Observation data Epoch J2000.0 Equinox ICRS
- Constellation: Ursa Minor
- Right ascension: 15^{h} 51^{m} 22.3401^{s}
- Declination: +71° 45′ 11.834″

Characteristics
- Variable type: dwarf nova

Astrometry
- Proper motion (μ): RA: 13.085±0.080 mas/yr Dec.: −12.260±0.088 mas/yr
- Parallax (π): 1.8871±0.0497 mas
- Distance: 1,730 ± 50 ly (530 ± 10 pc)

Details
- Other designations: 2MASS J15512233+7145118, Gaia DR2 1696309737421796352

Database references
- SIMBAD: data

= SS Ursae Minoris =

Star in the constellation Ursa Minor

SS Ursae Minoris is a cataclysmic variable star system in the constellation Ursa Minor. It was discovered visually and by its X-ray emissions separately in 1982 before they were understood to be coming from the same object.

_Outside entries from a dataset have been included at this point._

Lemma ins_prev_refines c xs i x : holds c xs -> Z.of_nat (S (length xs)) < 2 ^ 31 ->
  exists c', dlist_step c (InsPrev i x) = Some (c', (abs_step xs (InsPrev i x)).2) /\ holds c' (abs_step xs (InsPrev i x)).1.
Proof.
  intros Hc Hs. destruct (holds_at c xs i Hc) as (h & l & ns & -> & Hwf & Ho & Hr & Hns & En & Hi).
  cbn [dlist_step abs_step cl_heap cl_list]. rewrite En. cbn [mbind option_bind].
  destruct (ns !! i) as [[e y]|]; [|destruct Hi as [_ Hi]; rewrite decide_False by done; by eexists].
  destruct Hi as (Hy & Hlt & Hr'). rewrite decide_True by done. cbn [fmap option_fmap option_map fst].
  destruct (ins_prev_spec h l _ e y _ x Hwf (Ho _) Hr') as (h' & l' & -> & R & K). cbn [mbind option_bind fst snd].
  pose proof (holds_of _ _ _ _ _ _ Ho R K) as Hh. rewrite middle_snd, fmap_cons, fmap_drop, Hns in Hh. cbn [snd] in Hh.
  rewrite (drop_S _ _ _ Hy). eexists. split; [|exact Hh]. do 3 f_equal.
  rewrite (rep_size _ _ _ R), <- (length_fmap snd), middle_snd, fmap_cons, fmap_drop, Hns, length_app. cbn [length].
  rewrite length_take, length_drop, int_small; lia.
Qed.
(* ===== verification/MemPool.v ===== *)
(** * The memory pool (src/mem_pool.c)

    The pool keeps every block it has obtained from [malloc] in a list and
    reuses the smallest free block that is large enough.  Blocks are named by
    their address; their contents are kept in [mp_mem].  The functions run
    under the pool's mutex, so each is one atomic step; an [os_reply] says which of
    the system's [malloc]s succeed.  [None] is a failed assertion, a NULL
    dereference or an access outside a block.  The counters are [int]s, the
    total size is a [long]. *)

From S2P Require Import Prelude.

Record mem_node := MemNode {
  mn_size : Z;
  mn_using : bool;
  mn_address : positive;
  mn_purpose : string;
  mn_used_cnt : Z;
}.

#[export] Instance mem_node_eq_dec : EqDecision mem_node.
Proof. solve_decision. Defined.

Record mem_pool_stat := PoolStat {
  total_size : Z;
  total_nodes : Z;
  using_nodes : Z;
  free_nodes : Z;
}.

Record mem_pool := MemPool {
  mp_nodes : list mem_node;
  mp_purposes : list (string * Z);
  mp_stat : mem_pool_stat;
  mp_mem : gmap positive (list Z);
  mp_next : positive;
}.

Definition mp_create : mem_pool := MemPool [] [] (PoolStat 0 0 0 0) ∅ 1.

(** What the system's [malloc] answers while a request is served: whether there
    is memory for the node with its block ([mem_node_create]) and for an entry
    of the purposes ([purpose_node_create]). *)
Record os_reply := OsReply { block_ok : bool; purpose_ok : bool }.

Definition plenty : os_reply := OsReply true true.

(** ** Purposes *)

Definition find_purpose (ps : list (string * Z)) (purpose : string) : option (nat * (string * Z)) :=
  list_find (fun p => p.1 = purpose) ps.

(** Without memory for a new entry the NULL of [purpose_node_create] is
    dereferenced. *)
Definition add_purpose (purpose_ok : bool) (ps : list (string * Z)) (purpose : string) : option (list (string * Z)) :=
  match find_purpose ps purpose with
  | None => if purpose_ok then Some ((purpose, 1) :: ps) else None
  | Some (i, _) => Some (alter (fun p => (p.1, i32 (p.2 + 1))) i ps)
  end.

Definition sub_purpose (ps : list (string * Z)) (purpose : string) : option (list (string * Z)) :=
  match find_purpose ps purpose with
  | None => Some ps
  | Some (i, (_, count)) =>
      if decide (0 < count) then
        Some (if decide (count - 1 = 0) then delete i ps
              else alter (fun p => (p.1, p.2 - 1)) i ps)
      else None
  end.

(** ** Nodes *)

Definition mem_node_create (address : positive) (size : Z) : mem_node :=
  MemNode size false address "" 0.

Definition set_using (purpose : string) (nd : mem_node) : mem_node :=
  MemNode (mn_size nd) true (mn_address nd) purpose (u64 (mn_used_cnt nd + 1)).
Definition set_free (nd : mem_node) : mem_node :=
  MemNode (mn_size nd) false (mn_address nd) (mn_purpose nd) (mn_used_cnt nd).

(** The search loop of [mp_malloc]: position and node of the best fit. *)
Fixpoint best_fit (n : Z) (i : nat) (nodes : list mem_node) (m_node : option (nat * mem_node))
    : option (nat * mem_node) :=
  match nodes with
  | [] => m_node
  | p :: nodes =>
      best_fit n (S i) nodes
        (if mn_using p || (mn_size p <? n) then m_node
         else match m_node with
              | None => Some (i, p)
              | Some (_, m) => if mn_size p <? mn_size m then Some (i, p) else m_node
              end)
  end.

Definition find_address (nodes : list mem_node) (a : positive) : option (nat * mem_node) :=
  list_find (fun nd => mn_address nd = a) nodes.

(** [bzero(address, n)] *)
Definition bzero (mem : gmap positive (list Z)) (a : positive) (n : Z)
    : option (gmap positive (list Z)) :=
  block ← mem !! a;
  block ← write_bytes block 0 (zeroed (Z.to_nat n));
  Some (<[a := block]> mem).

(** The common tail of [mp_malloc] for the node at position [i]. *)
Definition take_node (purpose_ok : bool) (mp : mem_pool) (i : nat) (purpose : string) (n : Z) (st : mem_pool_stat)
    : option (mem_pool * option positive) :=
  m_node ← mp_nodes mp !! i;
  let nodes := alter (set_using purpose) i (mp_nodes mp) in
  let st := PoolStat (total_size st) (total_nodes st) (i32 (using_nodes st + 1)) (free_nodes st) in
  ps ← add_purpose purpose_ok (mp_purposes mp) purpose;
  mem ← bzero (mp_mem mp) (mn_address m_node) n;
  Some (MemPool nodes ps st mem (mp_next mp), Some (mn_address m_node)).

Definition mp_malloc (os : os_reply) (mp : mem_pool) (purpose : string) (n : Z)
    : option (mem_pool * option positive) :=
  if n =? 0 then Some (mp, None) else
  let st := mp_stat mp in
  match best_fit n 0 (mp_nodes mp) None with
  | None =>
      if block_ok os then
        let a := mp_next mp in
        take_node (purpose_ok os)
          (MemPool (mem_node_create a n :: mp_nodes mp) (mp_purposes mp) st
             (<[a := zeroed (Z.to_nat n)]> (mp_mem mp)) (Pos.succ a))
          0 purpose n
          (PoolStat (i64 (total_size st + n)) (i32 (total_nodes st + 1)) (using_nodes st) (free_nodes st))
      else Some (mp, None)
  | Some (i, _) =>
      take_node (purpose_ok os) mp i purpose n
        (PoolStat (total_size st) (total_nodes st) (using_nodes st) (i32 (free_nodes st - 1)))
  end.

Definition mp_free (mp : mem_pool) (p : option positive) : option mem_pool :=
  match p with
  | None => Some mp
  | Some a =>
      match find_address (mp_nodes mp) a with
      | None => Some mp
      | Some (i, m_node) =>
          if mn_using m_node then
            let st := mp_stat mp in
            ps ← sub_purpose (mp_purposes mp) (mn_purpose m_node);
            Some (MemPool (alter set_free i (mp_nodes mp)) ps
                    (PoolStat (total_size st) (total_nodes st) (i32 (using_nodes st - 1)) (i32 (free_nodes st + 1)))
                    (mp_mem mp) (mp_next mp))
          else Some mp
      end
  end.

Definition mp_realloc (os : os_reply) (mp : mem_pool) (addr : positive) (n : Z)
    : option (mem_pool * option positive) :=
  match find_address (mp_nodes mp) addr with
  | None => Some (mp, None)
  | Some (_, p) =>
      '(mp, tmp) ← mp_malloc os mp "mp_realloc" n;
      match tmp with
      | None => Some (mp, None)
      | Some t =>
          old ← mp_mem mp !! addr;
          new ← mp_mem mp !! t;
          bs ← read_bytes old 0 (Z.to_nat (if n <? mn_size p then n else mn_size p));
          new ← write_bytes new 0 bs;
          mp ← mp_free (MemPool (mp_nodes mp) (mp_purposes mp) (mp_stat mp)
                          (<[t := new]> (mp_mem mp)) (mp_next mp)) (Some addr);
          Some (mp, Some t)
      end
  end.

Definition mp_node_cnt (mp : mem_pool) : Z := foldl (fun num _ => i32 (num + 1)) 0 (mp_nodes mp).
Definition mp_size (mp : mem_pool) : Z := foldl (fun sum nd => i32 (sum + mn_size nd)) 0 (mp_nodes mp).
Definition get_purpose_count (mp : mem_pool) : Z := foldl (fun count _ => i32 (count + 1)) 0 (mp_purposes mp).
Definition get_mp_stat (mp : mem_pool) : mem_pool_stat := mp_stat mp.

It is classified as a SU Ursae Majoris variable subclass of dwarf nova in that it has both 'normal' outbursts of increased brightness as well as even brighter 'superoutbursts'. However, unlike other SU Ursae Majoris stars, the superoutbursts are of longer duration than the regular outbursts.

The two stars orbit each other every 98 minutes.